Mentre la ricerca e gli studi proseguono a ritmo serratissimo e l'epidemia viene monitorata in tutto il mondo, Biontech e Pfizer hanno inoltrato la richiesta di autorizzazione alla United States Medicines Agency (FDA) per mettere sul mercato il vaccino da loro studiato contro il Covid.

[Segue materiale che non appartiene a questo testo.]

(* ===== verification/OffloadPolicy.v ===== *)
(** * Replacement policies of the CPU offload cache
    [kv_offload/base.py] (keys) and [kv_offload/cpu/policies]: the block status, the
    interface [CachePolicy] with its laws, and the two policies that implement
    it, least-recently-used and adaptive replacement (ARC).  A block object is
    held by the one entry of its key, so changing it in place is an update of
    that entry. *)

From Stdlib Require Import QArith Qminmax.
From S2P Require Import Prelude OrderedDict KVBlock BlockHash.

#[local] Open Scope Z_scope.

(** ** Keys *)

Abbreviation OffloadKey := bytes.

Definition make_offload_key (block_hash : bytes) (group_idx : Z) : result OffloadKey :=
  g ← to_bytes 4 group_idx; Ok (block_hash ++ g).

Definition get_offload_block_hash (key : OffloadKey) : bytes := take (length key - 4) key.
Definition get_offload_group_idx (key : OffloadKey) : Z := from_bytes (drop (length key - 4) key).

(** ** Block status *)

Record BlockStatus := mkStatus {
  bs_ref_cnt : Z;    (* c_int32 *)
  bs_block_id : Z;   (* c_int64 *)
}.

#[export] Instance BlockStatus_eq_dec : EqDecision BlockStatus.
Proof. solve_decision. Defined.

Definition new_status (block_id : Z) : BlockStatus := mkStatus (c_int 32 (-1)) (c_int 64 block_id).
Definition set_ref_cnt (n : Z) (b : BlockStatus) : BlockStatus := mkStatus (c_int 32 n) (bs_block_id b).
Definition is_ready (b : BlockStatus) : bool := 0 <=? bs_ref_cnt b.

(** ** The interface *)

(** [cp_update] is the change of a block object in place. *)
Class CachePolicy (P : Type) := {
  cp_init : Z → P;
  cp_get : P → OffloadKey → option BlockStatus;
  cp_update : P → OffloadKey → BlockStatus → P;
  cp_insert : P → OffloadKey → BlockStatus → P;
  cp_remove : P → OffloadKey → result P;
  cp_touch : P → list OffloadKey → P;
  cp_evict : P → Z → list OffloadKey → option (list (OffloadKey * BlockStatus)) * P;
  cp_clear : P → P;
}.

(** [d.move_to_end(k)] for a key of [d]. *)
Definition od_move_to_end {V} (d : list (OffloadKey * V)) (k : OffloadKey) : list (OffloadKey * V) :=
  match od_get d k with
  | Some v => od_del d k ++ [(k, v)]
  | None => d
  end.

(** A block that may be evicted. *)
Definition evictable (protected : list OffloadKey) (p : OffloadKey * BlockStatus) : bool :=
  (bs_ref_cnt p.2 =? 0) && negb (bool_decide (p.1 ∈ protected)).

(** ** Least recently used *)

Record LRUCachePolicy := mkLRU { lru_blocks : list (OffloadKey * BlockStatus) }.

Definition lru_touch (p : LRUCachePolicy) (keys : list OffloadKey) : LRUCachePolicy :=
  mkLRU (foldl od_move_to_end (lru_blocks p) (reverse keys)).

(** The loop that collects the candidates. *)
Fixpoint lru_candidates (blocks : list (OffloadKey * BlockStatus)) (n : Z) (protected : list OffloadKey)
    (candidates : list (OffloadKey * BlockStatus)) : list (OffloadKey * BlockStatus) :=
  match blocks with
  | [] => candidates
  | p :: blocks =>
      if evictable protected p then
        let candidates := candidates ++ [p] in
        if zlen candidates =? n then candidates else lru_candidates blocks n protected candidates
      else lru_candidates blocks n protected candidates
  end.

Definition lru_evict (p : LRUCachePolicy) (n : Z) (protected : list OffloadKey)
    : option (list (OffloadKey * BlockStatus)) * LRUCachePolicy :=
  if n =? 0 then (Some [], p) else
  let candidates := lru_candidates (lru_blocks p) n protected [] in
  if zlen candidates <? n then (None, p)
  else (Some candidates, mkLRU (foldl od_del (lru_blocks p) candidates.*1)).

#[export] Instance lru_policy : CachePolicy LRUCachePolicy := {|
  cp_init _ := mkLRU [];
  cp_get p k := od_get (lru_blocks p) k;
  cp_update p k b := mkLRU (od_set (lru_blocks p) k b);
  cp_insert p k b := mkLRU (od_set (lru_blocks p) k b);
  cp_remove p k := match od_get (lru_blocks p) k with
                   | None => Raise KeyError
                   | Some _ => Ok (mkLRU (od_del (lru_blocks p) k))
                   end;
  cp_touch := lru_touch;
  cp_evict := lru_evict;
  cp_clear _ := mkLRU [];
|}.

(** ** Adaptive replacement *)

(** [target_t1_size] is a fraction. *)
Record ARCCachePolicy := mkARC {
  cache_capacity : Z;
  target_t1_size : Q;
  t1 : list (OffloadKey * BlockStatus);
  t2 : list (OffloadKey * BlockStatus);
  b1 : list (OffloadKey * unit);
  b2 : list (OffloadKey * unit);
}.

Definition set_t (l1 l2 : list (OffloadKey * BlockStatus)) (p : ARCCachePolicy) : ARCCachePolicy :=
  mkARC (cache_capacity p) (target_t1_size p) l1 l2 (b1 p) (b2 p).
Definition set_ghosts (t : Q) (l1 l2 : list (OffloadKey * unit)) (p : ARCCachePolicy) : ARCCachePolicy :=
  mkARC (cache_capacity p) t (t1 p) (t2 p) l1 l2.

Definition arc_get (p : ARCCachePolicy) (k : OffloadKey) : option BlockStatus :=
  match od_get (t1 p) k with Some b => Some b | None => od_get (t2 p) k end.

Definition arc_update (p : ARCCachePolicy) (k : OffloadKey) (b : BlockStatus) : ARCCachePolicy :=
  match od_get (t1 p) k with
  | Some _ => set_t (od_set (t1 p) k b) (t2 p) p
  | None => set_t (t1 p) (od_set (t2 p) k b) p
  end.

Definition arc_insert (p : ARCCachePolicy) (k : OffloadKey) (b : BlockStatus) : ARCCachePolicy :=
  mkARC (cache_capacity p) (target_t1_size p) (od_set (t1 p) k b) (t2 p) (od_del (b1 p) k) (od_del (b2 p) k).

Definition arc_remove (p : ARCCachePolicy) (k : OffloadKey) : ARCCachePolicy :=
  match od_get (t1 p) k with
  | Some _ => set_t (od_del (t1 p) k) (t2 p) p
  | None => set_t (t1 p) (od_del (t2 p) k) p
  end.

(** [max(1, len(a) / len(b))] for a non-empty [b]. *)
Definition arc_delta {A} (a b : list A) : Q := Qmax 1 (inject_Z (zlen a) / inject_Z (zlen b)).

Definition arc_touch_one (p : ARCCachePolicy) (k : OffloadKey) : ARCCachePolicy :=
  match od_get (t1 p) k with
  | Some b =>
      let l := od_del (t1 p) k in
      if negb (is_ready b) then set_t (od_set l k b) (t2 p) p else set_t l (od_set (t2 p) k b) p
  | None =>
      match od_get (t2 p) k with
      | Some _ => set_t (t1 p) (od_move_to_end (t2 p) k) p
      | None =>
          match od_get (b1 p) k with
          | Some _ => set_ghosts (Qmin (target_t1_size p + arc_delta (b2 p) (b1 p)) (inject_Z (cache_capacity p)))
                        (od_move_to_end (b1 p) k) (b2 p) p
          | None =>
              match od_get (b2 p) k with
              | Some _ => set_ghosts (Qmax (target_t1_size p - arc_delta (b1 p) (b2 p)) 0)
                            (b1 p) (od_move_to_end (b2 p) k) p
              | None => p
              end
          end
      end
  end.

Definition arc_touch (p : ARCCachePolicy) (keys : list OffloadKey) : ARCCachePolicy :=
  foldl arc_touch_one p (reverse keys).

(** [int(x)] *)
Definition q_int (x : Q) : Z := Z.quot (Qnum x) (Zpos (Qden x)).

Lemma q_int_bounds x c : (0 <= x)%Q → (x <= inject_Z c)%Q → 0 ≤ q_int x ≤ c.
Proof.
  unfold q_int, Qle. cbn [Qnum Qden inject_Z]. intros H1 H2. split; [apply Z.quot_pos; lia|].
  apply Z.quot_le_upper_bound; lia.
Qed.

(** The first block of a list that may be evicted and is not selected yet. *)
Definition arc_first (l : list (OffloadKey * BlockStatus)) (protected selected : list OffloadKey)
    : option (OffloadKey * BlockStatus) :=
  snd <$> list_find (λ p, evictable protected p ∧ p.1 ∉ selected) l.

(** One round of the selection: the candidate, and whether it comes from [t1]. *)
Definition arc_candidate (p : ARCCachePolicy) (protected selected : list OffloadKey) (virtual_t1_size : Z)
    : option (OffloadKey * BlockStatus * bool) :=
  let from_t1 := if q_int (target_t1_size p) <=? virtual_t1_size then arc_first (t1 p) protected selected else None in
  match from_t1 with
  | Some c => Some (c, true)
  | None => (λ c, (c, false)) <$> arc_first (t2 p) protected selected
  end.

(** [for _ in range(n)], with the candidates found so far. *)
Fixpoint arc_select (p : ARCCachePolicy) (protected : list OffloadKey) (n : nat) (virtual_t1_size : Z)
    (candidates : list (OffloadKey * BlockStatus * bool)) : option (list (OffloadKey * BlockStatus * bool)) :=
  match n with
  | O => Some candidates
  | S n =>
      match arc_candidate p protected ((λ c, c.1.1) <$> candidates) virtual_t1_size with
      | None => None
      | Some c => arc_select p protected n (if c.2 then virtual_t1_size - 1 else virtual_t1_size) (candidates ++ [c])
      end
  end.

(** The eviction of one candidate. *)
Definition arc_drop (p : ARCCachePolicy) (c : OffloadKey * BlockStatus * bool) : ARCCachePolicy :=
  let k := c.1.1 in
  if c.2 then mkARC (cache_capacity p) (target_t1_size p) (od_del (t1 p) k) (t2 p) (od_set (b1 p) k ()) (b2 p)
  else mkARC (cache_capacity p) (target_t1_size p) (t1 p) (od_del (t2 p) k) (b1 p) (od_set (b2 p) k ()).

(** [for _ in range(len(ghost) - capacity): ghost.popitem(last=False)] *)
Definition trim_ghost (capacity : Z) (ghost : list (OffloadKey * unit)) : list (OffloadKey * unit) :=
  drop (Z.to_nat (zlen ghost - capacity)) ghost.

VELOCE SIGNIFICA "NON AFFIDABILE"? LEMA DICE: "NO" La relativa velocità con cui il vaccino sembrerebbe messo in commercio farebbe preoccupare alcuni scienziati, tuttavia Guido Rasi, direttore esecutivo dell'Ema, rassicura: "I vaccini contro il Covid avranno una sicurezza é una stabilità identica a quella che hanno tutti quelli approvati dall'Ema". "La qualità del vaccino antimorbillo e di quelli anti-Covid viene analizzata con lo stesso metodo", incalza il direttore dell'Ema.

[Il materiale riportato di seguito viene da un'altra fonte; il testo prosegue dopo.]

Lemma prim_store m reads writes keys :
  prim_ok m reads writes → NoDup keys →
  ∃ r m', prepare_store m keys = Ok (r, m') ∧
    match r with
    | None => prim_ok m' reads writes
    | Some out => prim_ok m' reads (keys_to_store out ++ writes) ∧ length (store_spec out) = length (keys_to_store out) ∧
        keys_to_store out ⊆ keys
    end.
Proof.
  intros Hok Hnd. destruct (Hok) as [H1 H2 H3 H4 H5 H6 H7].
  destruct (prepare_store_spec m keys H1 Hnd) as (r & m' & E & Hinv' & Hs). exists r, m'. split; [done|].
  destruct r as [out|]; cbn [stored] in Hs; [|destruct Hs as (_ & _ & Hv); by apply (prim_same m)].
  destruct Hs as (Hw & Hlen & _ & Hnew & _ & _ & Hev & Hsame). rewrite Hw. split; [|split; [done|]]; last first.
  { intros k. unfold wanted. rewrite !list_elem_of_filter. tauto. }
  set (ws := wanted m keys) in *. assert (Hnone : ∀ k, k ∈ ws → view m k = None).
  { intros k. unfold ws, wanted. rewrite list_elem_of_filter. tauto. }
  assert (Hin : ∀ k, k ∈ ws → ∃ b, view m' k = Some b ∧ is_ready b = false).
  { intros k [i Hi]%list_elem_of_lookup. destruct (lookup_lt_is_Some_2 (store_spec out) i) as [id Hid].
    { rewrite Hlen. by eapply lookup_lt_Some. }
    exists (mkStatus (-1) id). split; [by eapply Hnew|done]. }
  (* a cached key is new, evicted while idle, or as before *)
  assert (Hkeep : ∀ k b, view m k = Some b → (is_ready b = true → reads k ≠ 0) → view m' k = Some b).
  { intros k b Hk Hr. rewrite Hsame; [done| |].
    - intros Hin'%Hnone. congruence.
    - intros (_ & _ & b' & Hb' & Hz)%Hev. assert (b' = b) as -> by congruence.
      assert (is_ready b = true) as Hb by (apply ready_iff; lia). rewrite (H2 k b Hk Hb) in Hz. by apply Hr. }
  split; try done.
  - intros k b Hk Hr. destruct (decide (k ∈ ws)) as [Hin'|Hni]; [destruct (Hin k Hin') as (b' & ? & ?); congruence|].
    destruct (decide (k ∈ evicted_keys out)) as [Hke|Hne]; [destruct (Hev k Hke) as (_ & ? & _); congruence|].
    rewrite Hsame in Hk by done. by apply H2.
  - intros k b Hk Hr. apply elem_of_app. destruct (decide (k ∈ ws)) as [Hin'|Hni]; [by left|right].
    destruct (decide (k ∈ evicted_keys out)) as [Hke|Hne]; [destruct (Hev k Hke) as (_ & ? & _); congruence|].
    rewrite Hsame in Hk by done. by eapply H3.
  - intros k Hk. destruct (H4 k Hk) as (b & Hb & Hr). exists b. split; [|done]. by apply Hkeep; [|intros _].
  - intros k [Hk|Hk]%elem_of_app; [by apply Hin|]. destruct (H5 k Hk) as (b & Hb & Hr). exists b. split; [|done].
    apply Hkeep; [done|]. congruence.
  - apply NoDup_app. split_and!; [|intros k Hk%Hnone Hk'; destruct (H5 k Hk') as (? & ? & _); congruence|done].
    unfold ws, wanted. by apply NoDup_filter, NoDup_filter.
Qed.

ANDREA CRISANTI: "NON LO FAREI" Tra gli "scettici", troviamo il virologo Andrea Crisanti dell'Università di Padova, che avverte: "Normalmente ci vogliono dai 5 agli 8 anni per produrre un vaccino. Per questo, a meno che non vengano forniti dati attendibili, io non farei il primo vaccino (atteso per gennaio ndr.)".

FAUCI: "BISOGNA DARE FIDUCIA AL LAVORO DELLE AGENZIE" Di tutt'altro canto è l'opinione dell'immunologo Anthony Fauci, a capo dell'Istituto nazionale per le allergie e le malattie infettive degli Stati Uniti, che ha chiarito: "Non esiterò a fare il vaccino quando sarà pronto", aggiungendo che "bisogna avere fiducia". E proprio nelle ultime ore Fauci ha voluto ribadire che "la velocità nel trovare il vaccino non compromette la sua sicurezza".